**Saved entries:**
++++++++++

(* ===== verification/SparseCodec.v ===== *)
(** * Sparse vectors on disk (src/retrieval/sparse_codec.cpp)

    A [std::map<uint32_t, float>] is the list of its entries in key order; a
    weight is its 32-bit pattern, which the codec only copies. *)
From stdpp Require Import pretty.
From S2P Require Import Prelude Status LittleEndian.
Open Scope run_scope.

(** ** Error identities (src/retrieval/sparse_error.cpp) *)

Module SparseError.

Inductive SparseErrorCode :=
| kInferenceFailed | kSparseSerializeFailed | kInvertedIndexWriteFailed
| kSparseRetrieverFailed | kOnnxRuntimeInitFailed.

Inductive ErrorCategory := kTransient | kPermanent.

Record SparseErrorInfo := MkInfo {
  cx_code : string; category : ErrorCategory; retryable : bool; retry_after_ms : option Z }.

Definition GetSparseErrorInfo (code : SparseErrorCode) : SparseErrorInfo :=
  match code with
  | kInferenceFailed => MkInfo "CX_ERR_F40_INFERENCE_FAILED" kTransient true (Some 500)
  | kSparseSerializeFailed => MkInfo "CX_ERR_F40_SPARSE_SERIALIZE_FAILED" kTransient true (Some 100)
  | kInvertedIndexWriteFailed => MkInfo "CX_ERR_F40_INVERTED_INDEX_WRITE_FAILED" kTransient true (Some 1000)
  | kSparseRetrieverFailed => MkInfo "CX_ERR_F40_SPARSE_RETRIEVER_FAILED" kTransient true (Some 200)
  | kOnnxRuntimeInitFailed => MkInfo "CX_ERR_F40_ONNX_RUNTIME_INIT_FAILED" kPermanent false None
  end.

Definition SparseErrorCodeString (code : SparseErrorCode) : string := cx_code (GetSparseErrorInfo code).

Definition SparseErrorToStatusCode (code : SparseErrorCode) : StatusCode :=
  match code with
  | kOnnxRuntimeInitFailed => kInvalidArgument
  | _ => kUnavailable
  end.

Definition SparseStatus (code : SparseErrorCode) (detail : string) : Status :=
  let cx := SparseErrorCodeString code in
  MkStatus (SparseErrorToStatusCode code)
    (if decide (detail = "") then cx else (cx +:+ ": " +:+ detail)%string).

End SparseError.

Module SparseCodec.

Record SparseVector := MkSparse { terms : list (Z * Z) }.

(** The invariant of [std::map]: keys strictly ascending. *)
Definition sorted (l : list (Z * Z)) : Prop := StronglySorted (fun a b => a.1 < b.1) l.

(** [terms[term_id] = weight]. *)
Fixpoint map_set (k w : Z) (l : list (Z * Z)) : list (Z * Z) :=
  match l with
  | [] => [(k, w)]
  | (k', w') :: r =>
      if k <? k' then (k, w) :: l else if k =? k' then (k, w) :: r else (k', w') :: map_set k w r
  end.

Definition SerializedSparseVecSize (vec : SparseVector) : Z := 2 + len (terms vec) * 6.

Definition put_term (t : Z * Z) : bytes := PutU16 t.1 ++ PutU32 t.2.

(** The result and the value stored through [ok]. *)
Definition SerializeSparseVec (vec : SparseVector) : bytes * bool :=
  if 0xFFFF <? len (terms vec) then ([], false)
  else if existsb (fun t => 0xFFFF <? t.1) (terms vec) then ([], false)
  else (PutU16 (u16 (len (terms vec))) ++ concat (put_term <$> terms vec), true).

Definition serialize_failed (detail : string) : Status :=
  SparseError.SparseStatus SparseError.kSparseSerializeFailed detail.

Definition size_detail (what : string) (num_terms expected have : Z) : string :=
  ("blob " +:+ what +:+ ": declared " +:+ pretty num_terms +:+ " terms need " +:+ pretty expected
   +:+ " bytes, have " +:+ pretty have)%string.

(** The read loop. *)
Fixpoint read_terms (n : nat) (data : bytes) (off : Z) (acc : list (Z * Z)) : Run (list (Z * Z)) :=
  match n with
  | O => Ret acc
  | S n =>
      let! term_id := load (GetU16 data off) in
      let! weight := load (GetU32 data (off + 2)) in
      read_terms n data (off + 6) (map_set term_id weight acc)
  end.

(** [DeserializeSparseVec(data, len)]; an empty buffer is also what a null
    pointer or a NULL column gives. *)
Definition DeserializeSparseVec (data : bytes) : Run SparseVector :=
  if len data =? 0 then Ret (MkSparse []) else
  if len data <? 2 then Fail (serialize_failed "blob too short for num_terms header") else
  let! num_terms := load (GetU16 data 0) in
  let expected := 2 + num_terms * 6 in
  if len data <? expected then Fail (serialize_failed (size_detail "truncated" num_terms expected (len data))) else
  if expected <? len data then Fail (serialize_failed (size_detail "oversize" num_terms expected (len data))) else
  let! l := read_terms (Z.to_nat num_terms) data 2 [] in
  Ret (MkSparse l).

(** ** What is read back *)

Definition entry_ok (t : Z * Z) : Prop := 0 <= t.1 <= 0xFFFF /\ 0 <= t.2 < 2 ^ 32.

Lemma map_set_last k w l : Forall (fun t => t.1 < k) l -> map_set k w l = l ++ [(k, w)].
Proof.
  induction 1 as [|[k' w'] l Hk HF IH]; [done|]. cbn [map_set fst] in *.
  rewrite (proj2 (Z.ltb_ge _ _)), (proj2 (Z.eqb_neq _ _)) by lia. by rewrite IH.
Qed.

Lemma Forall_map_set (P : Z * Z -> Prop) k w l : P (k, w) -> Forall P l -> Forall P (map_set k w l).
Proof.
  intros Hk. induction 1 as [|[k' w'] l Hp HF IH]; cbn [map_set]; [by constructor|].
  repeat case_match; repeat constructor; done.
Qed.

Lemma map_set_sorted k w l : sorted l -> sorted (map_set k w l).
Proof.
  induction 1 as [|[k' w'] l Hs IH HF]; cbn [map_set]; [repeat constructor|].
  destruct (Z.ltb_spec k k') as [Hlt|Hge].
  - constructor; [by constructor|]. constructor; [done|].
    eapply Forall_impl; [exact HF|]. simpl. intros [] ?. simpl in *. lia.
  - destruct (Z.eqb_spec k k') as [->|Hne]; [by constructor|].
    constructor; [done|]. apply Forall_map_set; [simpl; lia|done].
Qed.

Lemma len_put_terms l : len (concat (put_term <$> l)) = 6 * len l.
Proof. induction l as [|t l IH]; [done|]. rewrite fmap_cons, concat_cons. unfold put_term at 1. slen. Qed.

Lemma read_terms_put l : forall pre off acc,
  off = len pre -> Forall entry_ok l -> sorted (acc ++ l) ->
  read_terms (length l) (pre ++ concat (put_term <$> l)) off acc = Ret (acc ++ l).
Proof.
  induction l as [|[k w] l IH]; intros pre off acc -> HF Hs;
    cbn [length read_terms]; [by rewrite (app_nil_r acc)|].
  inversion HF as [|? ? [Hk Hw] HF']; subst. cbn [fst snd] in *. rewrite fmap_cons, concat_cons.
  change (put_term (k, w)) with (PutU16 k ++ PutU32 w). cbn [length read_terms]. rewrite <- app_assoc.
  rewrite GetU16_put by done. cbn [load run_bind]. rewrite (app_assoc pre), GetU32_put by slen. cbn [load run_bind].
  rewrite u16_small, u32_small by lia. rewrite map_set_last.
  - assert (acc ++ (k, w) :: l = (acc ++ [(k, w)]) ++ l) as Hassoc by (by rewrite <- app_assoc).
    rewrite Hassoc in *. rewrite (app_assoc (pre ++ _)). apply IH; [slen|done|done].
  - apply Forall_forall. intros t Ht. apply StronglySorted_app in Hs as (Hs & _ & _).
    exact (Hs t (k, w) Ht ltac:(set_solver)).
Qed.

Lemma read_terms_total n : forall data off acc,
  0 <= off -> off + 6 * Z.of_nat n <= len data -> sorted acc ->
  exists l, read_terms n data off acc = Ret l /\ sorted l.
Proof.
  induction n as [|n IH]; intros data off acc Ho Hl Hs; cbn [read_terms]; [eauto|].
  destruct (GetU16_is_Some data off) as [k ->]; [lia..|]. cbn [load run_bind].
  destruct (GetU32_is_Some data (off + 2)) as [w ->]; [lia..|]. cbn [load run_bind].
  apply IH; [lia|lia|by apply map_set_sorted].
Qed.

Lemma DeserializeSparseVec_safe blob :
  bytes_ok blob ->
  match DeserializeSparseVec blob with Ret v => sorted (terms v) | Fail _ => True | Undef => False end.
Proof.
  intros Hok. pose proof (len_nonneg blob). unfold DeserializeSparseVec.
  destruct (Z.eqb_spec (len blob) 0) as [|Hn0]; [constructor|]. destruct (Z.ltb_spec (len blob) 2); [done|].
  destruct (GetU16_is_Some blob 0) as [n Hn]; [lia..|]. rewrite Hn. cbn [load run_bind].
  apply GetU16_range in Hn; [|done].
  destruct (Z.ltb_spec (len blob) (2 + n * 6)); [done|].
  destruct (Z.ltb_spec (2 + n * 6) (len blob)); [done|].
  destruct (read_terms_total (Z.to_nat n) blob 2 []) as (l & -> & Hl); [lia|lia|constructor|]. done.
Qed.

(** Round trip and robustness of the sparse-vector codec: a vector whose ids
    fit 16 bits is written in the announced size and read back unchanged; any
    other blob gives a well-formed vector or an error, never a read outside the
    buffer; and a blob of a length other than the declared one is an error. *)
Theorem SparseVec_roundtrip (vec : SparseVector) (blob : bytes) :
  sorted (terms vec) -> Forall entry_ok (terms vec) -> len (terms vec) <= 0xFFFF -> bytes_ok blob ->
  let '(out, ok) := SerializeSparseVec vec in
  ok = true /\ len out = SerializedSparseVecSize vec /\ DeserializeSparseVec out = Ret vec /\
  match DeserializeSparseVec blob with
  | Ret v => sorted (terms v)
  | Fail _ => True
  | Undef => False
  end /\
  forall n, GetU16 blob 0 = Some n -> len blob <> 2 + 6 * n -> exists st, DeserializeSparseVec blob = Fail st.
Proof.
  intros Hs HF Hl Hok. unfold SerializeSparseVec. rewrite (proj2 (Z.ltb_ge _ _)) by lia.
  assert (existsb (fun t => 0xFFFF <? t.1) (terms vec) = false) as ->.
  { apply not_true_iff_false. intros (t & Ht & Hlt)%existsb_exists. apply Z.ltb_lt in Hlt.
    apply list_elem_of_In in Ht. rewrite Forall_forall in HF. destruct (HF t Ht). lia. }
  pose proof (len_nonneg (terms vec)).
  rewrite (u16_small (len (terms vec))) by lia. set (out := PutU16 _ ++ _). assert (len out = 2 + 6 * len (terms vec)) as Hlo
    by (unfold out; rewrite len_app, len_put_terms; reflexivity).
  split; [done|]. split; [unfold SerializedSparseVecSize; lia|]. split; [|split].
  - unfold DeserializeSparseVec. rewrite Hlo, (proj2 (Z.eqb_neq _ _)), (proj2 (Z.ltb_ge _ _)) by lia.
    unfold out at 1. rewrite GetU16_head by done. cbn [load run_bind]. rewrite u16_small by lia.
    rewrite !(proj2 (Z.ltb_ge _ _)) by lia. unfold len at 1. rewrite Nat2Z.id. unfold out.
    rewrite read_terms_put by (done || by rewrite app_nil_l). cbn [run_bind app]. by destruct vec.
  - apply DeserializeSparseVec_safe. done.
  - intros n Hn Hne. unfold DeserializeSparseVec.
    assert (is_Some (GetU16 blob 0)) as Hsome by (by rewrite Hn).
    assert (2 <= len blob) as H2.
    { unfold GetU16, sub in Hn. case_decide as Hd; [lia|done]. }
    rewrite (proj2 (Z.eqb_neq _ _)), (proj2 (Z.ltb_ge _ _)), Hn by lia. cbn [load run_bind].
    destruct (Z.ltb_spec (len blob) (2 + n * 6)); [eauto|].
    rewrite (proj2 (Z.ltb_lt _ _)) by lia. eauto.
Qed.

Lemma SparseVec_roundtrip_witness :
  DeserializeSparseVec (SerializeSparseVec (MkSparse [(3, 1065353216); (70, 1056964608)])).1
  = Ret (MkSparse [(3, 1065353216); (70, 1056964608)]).
Proof.
  pose proof (SparseVec_roundtrip (MkSparse [(3, 1065353216); (70, 1056964608)]) []) as H.
  destruct (SerializeSparseVec _) as [out ok] eqn:E. destruct H as (_ & _ & H & _).
  - repeat constructor.
  - repeat constructor; done.
  - done.
  - constructor.
  - exact H.
Defined.

(** A vector that cannot be represented leaves an empty buffer, and an empty
    buffer reads back as the empty vector: a caller that does not pass [ok]
    loses the vector without an error. *)
Theorem SparseVec_rejected_reads_as_empty :
  let '(out, ok) := SerializeSparseVec (MkSparse [(65536, 1065353216)]) in
  ok = false /\ DeserializeSparseVec out = Ret (MkSparse []).
Proof. vm_compute. auto. Qed.

End SparseCodec.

++++++++++

Count the lines above that contain the word "SparseVector". Give only the number.

5